Data records Block Start
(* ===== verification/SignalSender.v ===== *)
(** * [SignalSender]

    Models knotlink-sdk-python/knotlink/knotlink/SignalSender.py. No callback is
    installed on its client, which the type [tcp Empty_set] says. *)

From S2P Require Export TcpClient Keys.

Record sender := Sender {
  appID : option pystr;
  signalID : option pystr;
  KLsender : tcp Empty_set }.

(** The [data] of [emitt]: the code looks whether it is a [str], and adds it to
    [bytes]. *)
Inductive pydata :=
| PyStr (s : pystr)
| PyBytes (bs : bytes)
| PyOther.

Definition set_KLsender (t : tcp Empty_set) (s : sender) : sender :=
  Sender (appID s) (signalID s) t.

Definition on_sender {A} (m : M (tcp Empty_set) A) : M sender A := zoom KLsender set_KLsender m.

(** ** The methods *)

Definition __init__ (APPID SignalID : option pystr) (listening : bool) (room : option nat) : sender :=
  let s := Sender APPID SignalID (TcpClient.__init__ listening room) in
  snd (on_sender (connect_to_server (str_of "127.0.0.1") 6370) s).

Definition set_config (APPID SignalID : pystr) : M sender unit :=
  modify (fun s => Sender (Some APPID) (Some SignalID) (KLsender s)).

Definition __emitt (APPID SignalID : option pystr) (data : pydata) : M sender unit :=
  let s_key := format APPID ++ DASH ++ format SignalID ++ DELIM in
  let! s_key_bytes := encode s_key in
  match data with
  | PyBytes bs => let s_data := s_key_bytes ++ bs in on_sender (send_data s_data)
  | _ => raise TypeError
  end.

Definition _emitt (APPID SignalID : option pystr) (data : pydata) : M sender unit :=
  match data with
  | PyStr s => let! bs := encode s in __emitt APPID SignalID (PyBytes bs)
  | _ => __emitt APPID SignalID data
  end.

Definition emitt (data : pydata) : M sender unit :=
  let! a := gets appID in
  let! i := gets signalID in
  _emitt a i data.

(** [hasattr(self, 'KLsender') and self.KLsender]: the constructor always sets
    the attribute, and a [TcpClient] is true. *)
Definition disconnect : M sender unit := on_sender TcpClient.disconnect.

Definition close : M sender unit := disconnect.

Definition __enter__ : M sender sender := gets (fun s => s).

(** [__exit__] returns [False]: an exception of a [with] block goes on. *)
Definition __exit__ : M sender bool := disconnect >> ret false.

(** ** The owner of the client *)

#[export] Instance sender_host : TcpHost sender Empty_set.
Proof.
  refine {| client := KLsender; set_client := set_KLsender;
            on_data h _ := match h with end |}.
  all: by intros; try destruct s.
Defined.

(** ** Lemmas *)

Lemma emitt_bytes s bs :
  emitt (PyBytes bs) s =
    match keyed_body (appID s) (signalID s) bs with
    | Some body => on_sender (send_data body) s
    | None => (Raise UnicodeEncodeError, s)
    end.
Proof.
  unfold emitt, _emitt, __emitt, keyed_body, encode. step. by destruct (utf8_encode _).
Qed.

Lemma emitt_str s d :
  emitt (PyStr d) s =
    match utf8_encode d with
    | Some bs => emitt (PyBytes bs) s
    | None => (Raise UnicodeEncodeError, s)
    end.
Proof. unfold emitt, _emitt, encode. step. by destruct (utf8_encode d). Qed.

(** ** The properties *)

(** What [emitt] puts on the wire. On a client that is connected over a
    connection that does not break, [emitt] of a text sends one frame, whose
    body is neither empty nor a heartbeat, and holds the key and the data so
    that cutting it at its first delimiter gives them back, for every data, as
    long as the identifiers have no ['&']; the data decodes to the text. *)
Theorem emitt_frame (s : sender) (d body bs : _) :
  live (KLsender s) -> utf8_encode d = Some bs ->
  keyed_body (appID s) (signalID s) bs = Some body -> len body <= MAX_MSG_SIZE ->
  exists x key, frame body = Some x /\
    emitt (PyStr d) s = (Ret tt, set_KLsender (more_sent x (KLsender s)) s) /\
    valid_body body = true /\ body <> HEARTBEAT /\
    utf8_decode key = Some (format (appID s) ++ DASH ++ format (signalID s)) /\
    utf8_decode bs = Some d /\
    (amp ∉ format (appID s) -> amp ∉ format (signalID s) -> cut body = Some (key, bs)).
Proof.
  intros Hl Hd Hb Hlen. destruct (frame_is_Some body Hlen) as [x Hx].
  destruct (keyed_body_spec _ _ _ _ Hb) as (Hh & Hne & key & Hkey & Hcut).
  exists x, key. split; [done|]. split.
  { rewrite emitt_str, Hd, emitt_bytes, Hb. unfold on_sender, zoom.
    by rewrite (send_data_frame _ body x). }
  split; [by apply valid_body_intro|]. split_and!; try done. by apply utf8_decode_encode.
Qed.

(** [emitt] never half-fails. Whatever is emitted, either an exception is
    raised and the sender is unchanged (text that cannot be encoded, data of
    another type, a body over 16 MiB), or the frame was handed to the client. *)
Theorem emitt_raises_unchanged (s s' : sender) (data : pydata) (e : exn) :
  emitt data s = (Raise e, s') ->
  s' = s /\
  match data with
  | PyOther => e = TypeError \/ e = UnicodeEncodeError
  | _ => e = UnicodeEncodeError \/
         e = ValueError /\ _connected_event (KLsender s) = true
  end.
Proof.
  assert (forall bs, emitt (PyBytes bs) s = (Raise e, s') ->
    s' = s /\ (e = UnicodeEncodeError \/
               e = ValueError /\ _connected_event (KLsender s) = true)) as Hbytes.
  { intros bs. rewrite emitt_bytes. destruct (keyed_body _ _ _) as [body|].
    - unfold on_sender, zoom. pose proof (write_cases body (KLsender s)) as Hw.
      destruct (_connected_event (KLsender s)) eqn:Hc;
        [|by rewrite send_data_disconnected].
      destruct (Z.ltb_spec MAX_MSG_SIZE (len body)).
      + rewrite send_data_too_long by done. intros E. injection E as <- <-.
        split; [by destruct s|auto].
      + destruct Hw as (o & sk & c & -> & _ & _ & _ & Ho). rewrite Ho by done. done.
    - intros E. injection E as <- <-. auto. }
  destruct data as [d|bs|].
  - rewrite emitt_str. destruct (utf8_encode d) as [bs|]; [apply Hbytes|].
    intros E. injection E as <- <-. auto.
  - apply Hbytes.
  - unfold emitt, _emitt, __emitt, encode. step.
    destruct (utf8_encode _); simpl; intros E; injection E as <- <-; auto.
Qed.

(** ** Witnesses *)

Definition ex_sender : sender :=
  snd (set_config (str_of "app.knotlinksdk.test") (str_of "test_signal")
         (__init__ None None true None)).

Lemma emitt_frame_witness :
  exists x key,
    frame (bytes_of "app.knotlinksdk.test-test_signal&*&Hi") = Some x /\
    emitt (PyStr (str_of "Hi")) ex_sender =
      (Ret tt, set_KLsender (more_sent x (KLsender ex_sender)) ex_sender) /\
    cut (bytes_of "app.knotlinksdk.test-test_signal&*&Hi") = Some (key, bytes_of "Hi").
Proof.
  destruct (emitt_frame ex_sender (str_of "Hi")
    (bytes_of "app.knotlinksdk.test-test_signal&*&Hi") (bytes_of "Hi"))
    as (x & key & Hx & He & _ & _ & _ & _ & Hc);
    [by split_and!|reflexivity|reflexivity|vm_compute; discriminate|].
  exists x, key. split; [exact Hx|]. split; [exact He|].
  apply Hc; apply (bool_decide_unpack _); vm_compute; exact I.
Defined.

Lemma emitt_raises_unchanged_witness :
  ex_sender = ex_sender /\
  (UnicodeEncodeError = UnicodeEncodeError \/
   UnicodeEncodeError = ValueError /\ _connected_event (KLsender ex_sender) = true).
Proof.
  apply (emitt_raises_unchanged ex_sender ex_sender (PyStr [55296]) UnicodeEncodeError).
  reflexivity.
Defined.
Data records Block End
== Problem description ==
Each entry shown above should be copied out exactly.

== Completed exercise ==
(* ===== verification/SignalSender.v ===== *)
(** * [SignalSender]

    Models knotlink-sdk-python/knotlink/knotlink/SignalSender.py. No callback is
    installed on its client, which the type [tcp Empty_set] says. *)

From S2P Require Export TcpClient Keys.

Record sender := Sender {
  appID : option pystr;
  signalID : option pystr;
  KLsender : tcp Empty_set }.

(** The [data] of [emitt]: the code looks whether it is a [str], and adds it to
    [bytes]. *)
Inductive pydata :=
| PyStr (s : pystr)
| PyBytes (bs : bytes)
| PyOther.

Definition set_KLsender (t : tcp Empty_set) (s : sender) : sender :=
  Sender (appID s) (signalID s) t.

Definition on_sender {A} (m : M (tcp Empty_set) A) : M sender A := zoom KLsender set_KLsender m.

(** ** The methods *)

Definition __init__ (APPID SignalID : option pystr) (listening : bool) (room : option nat) : sender :=
  let s := Sender APPID SignalID (TcpClient.__init__ listening room) in
  snd (on_sender (connect_to_server (str_of "127.0.0.1") 6370) s).

Definition set_config (APPID SignalID : pystr) : M sender unit :=
  modify (fun s => Sender (Some APPID) (Some SignalID) (KLsender s)).

Definition __emitt (APPID SignalID : option pystr) (data : pydata) : M sender unit :=
  let s_key := format APPID ++ DASH ++ format SignalID ++ DELIM in
  let! s_key_bytes := encode s_key in
  match data with
  | PyBytes bs => let s_data := s_key_bytes ++ bs in on_sender (send_data s_data)
  | _ => raise TypeError
  end.

Definition _emitt (APPID SignalID : option pystr) (data : pydata) : M sender unit :=
  match data with
  | PyStr s => let! bs := encode s in __emitt APPID SignalID (PyBytes bs)
  | _ => __emitt APPID SignalID data
  end.

Definition emitt (data : pydata) : M sender unit :=
  let! a := gets appID in
  let! i := gets signalID in
  _emitt a i data.

(** [hasattr(self, 'KLsender') and self.KLsender]: the constructor always sets
    the attribute, and a [TcpClient] is true. *)
Definition disconnect : M sender unit := on_sender TcpClient.disconnect.

Definition close : M sender unit := disconnect.

Definition __enter__ : M sender sender := gets (fun s => s).

(** [__exit__] returns [False]: an exception of a [with] block goes on. *)
Definition __exit__ : M sender bool := disconnect >> ret false.

(** ** The owner of the client *)

#[export] Instance sender_host : TcpHost sender Empty_set.
Proof.
  refine {| client := KLsender; set_client := set_KLsender;
            on_data h _ := match h with end |}.
  all: by intros; try destruct s.
Defined.

(** ** Lemmas *)

Lemma emitt_bytes s bs :
  emitt (PyBytes bs) s =
    match keyed_body (appID s) (signalID s) bs with
    | Some body => on_sender (send_data body) s
    | None => (Raise UnicodeEncodeError, s)
    end.
Proof.
  unfold emitt, _emitt, __emitt, keyed_body, encode. step. by destruct (utf8_encode _).
Qed.

Lemma emitt_str s d :
  emitt (PyStr d) s =
    match utf8_encode d with
    | Some bs => emitt (PyBytes bs) s
    | None => (Raise UnicodeEncodeError, s)
    end.
Proof. unfold emitt, _emitt, encode. step. by destruct (utf8_encode d). Qed.

(** ** The properties *)

(** What [emitt] puts on the wire. On a client that is connected over a
    connection that does not break, [emitt] of a text sends one frame, whose
    body is neither empty nor a heartbeat, and holds the key and the data so
    that cutting it at its first delimiter gives them back, for every data, as
    long as the identifiers have no ['&']; the data decodes to the text. *)
Theorem emitt_frame (s : sender) (d body bs : _) :
  live (KLsender s) -> utf8_encode d = Some bs ->
  keyed_body (appID s) (signalID s) bs = Some body -> len body <= MAX_MSG_SIZE ->
  exists x key, frame body = Some x /\
    emitt (PyStr d) s = (Ret tt, set_KLsender (more_sent x (KLsender s)) s) /\
    valid_body body = true /\ body <> HEARTBEAT /\
    utf8_decode key = Some (format (appID s) ++ DASH ++ format (signalID s)) /\
    utf8_decode bs = Some d /\
    (amp ∉ format (appID s) -> amp ∉ format (signalID s) -> cut body = Some (key, bs)).
Proof.
  intros Hl Hd Hb Hlen. destruct (frame_is_Some body Hlen) as [x Hx].
  destruct (keyed_body_spec _ _ _ _ Hb) as (Hh & Hne & key & Hkey & Hcut).
  exists x, key. split; [done|]. split.
  { rewrite emitt_str, Hd, emitt_bytes, Hb. unfold on_sender, zoom.
    by rewrite (send_data_frame _ body x). }
  split; [by apply valid_body_intro|]. split_and!; try done. by apply utf8_decode_encode.
Qed.

(** [emitt] never half-fails. Whatever is emitted, either an exception is
    raised and the sender is unchanged (text that cannot be encoded, data of
    another type, a body over 16 MiB), or the frame was handed to the client. *)
Theorem emitt_raises_unchanged (s s' : sender) (data : pydata) (e : exn) :
  emitt data s = (Raise e, s') ->
  s' = s /\
  match data with
  | PyOther => e = TypeError \/ e = UnicodeEncodeError
  | _ => e = UnicodeEncodeError \/
         e = ValueError /\ _connected_event (KLsender s) = true
  end.
Proof.
  assert (forall bs, emitt (PyBytes bs) s = (Raise e, s') ->
    s' = s /\ (e = UnicodeEncodeError \/
               e = ValueError /\ _connected_event (KLsender s) = true)) as Hbytes.
  { intros bs. rewrite emitt_bytes. destruct (keyed_body _ _ _) as [body|].
    - unfold on_sender, zoom. pose proof (write_cases body (KLsender s)) as Hw.
      destruct (_connected_event (KLsender s)) eqn:Hc;
        [|by rewrite send_data_disconnected].
      destruct (Z.ltb_spec MAX_MSG_SIZE (len body)).
      + rewrite send_data_too_long by done. intros E. injection E as <- <-.
        split; [by destruct s|auto].
      + destruct Hw as (o & sk & c & -> & _ & _ & _ & Ho). rewrite Ho by done. done.
    - intros E. injection E as <- <-. auto. }
  destruct data as [d|bs|].
  - rewrite emitt_str. destruct (utf8_encode d) as [bs|]; [apply Hbytes|].
    intros E. injection E as <- <-. auto.
  - apply Hbytes.
  - unfold emitt, _emitt, __emitt, encode. step.
    destruct (utf8_encode _); simpl; intros E; injection E as <- <-; auto.
Qed.

(** ** Witnesses *)

Definition ex_sender : sender :=
  snd (set_config (str_of "app.knotlinksdk.test") (str_of "test_signal")
         (__init__ None None true None)).

Lemma emitt_frame_witness :
  exists x key,
    frame (bytes_of "app.knotlinksdk.test-test_signal&*&Hi") = Some x /\
    emitt (PyStr (str_of "Hi")) ex_sender =
      (Ret tt, set_KLsender (more_sent x (KLsender ex_sender)) ex_sender) /\
    cut (bytes_of "app.knotlinksdk.test-test_signal&*&Hi") = Some (key, bytes_of "Hi").
Proof.
  destruct (emitt_frame ex_sender (str_of "Hi")
    (bytes_of "app.knotlinksdk.test-test_signal&*&Hi") (bytes_of "Hi"))
    as (x & key & Hx & He & _ & _ & _ & _ & Hc);
    [by split_and!|reflexivity|reflexivity|vm_compute; discriminate|].
  exists x, key. split; [exact Hx|]. split; [exact He|].
  apply Hc; apply (bool_decide_unpack _); vm_compute; exact I.
Defined.

Lemma emitt_raises_unchanged_witness :
  ex_sender = ex_sender /\
  (UnicodeEncodeError = UnicodeEncodeError \/
   UnicodeEncodeError = ValueError /\ _connected_event (KLsender ex_sender) = true).
Proof.
  apply (emitt_raises_unchanged ex_sender ex_sender (PyStr [55296]) UnicodeEncodeError).
  reflexivity.
Defined.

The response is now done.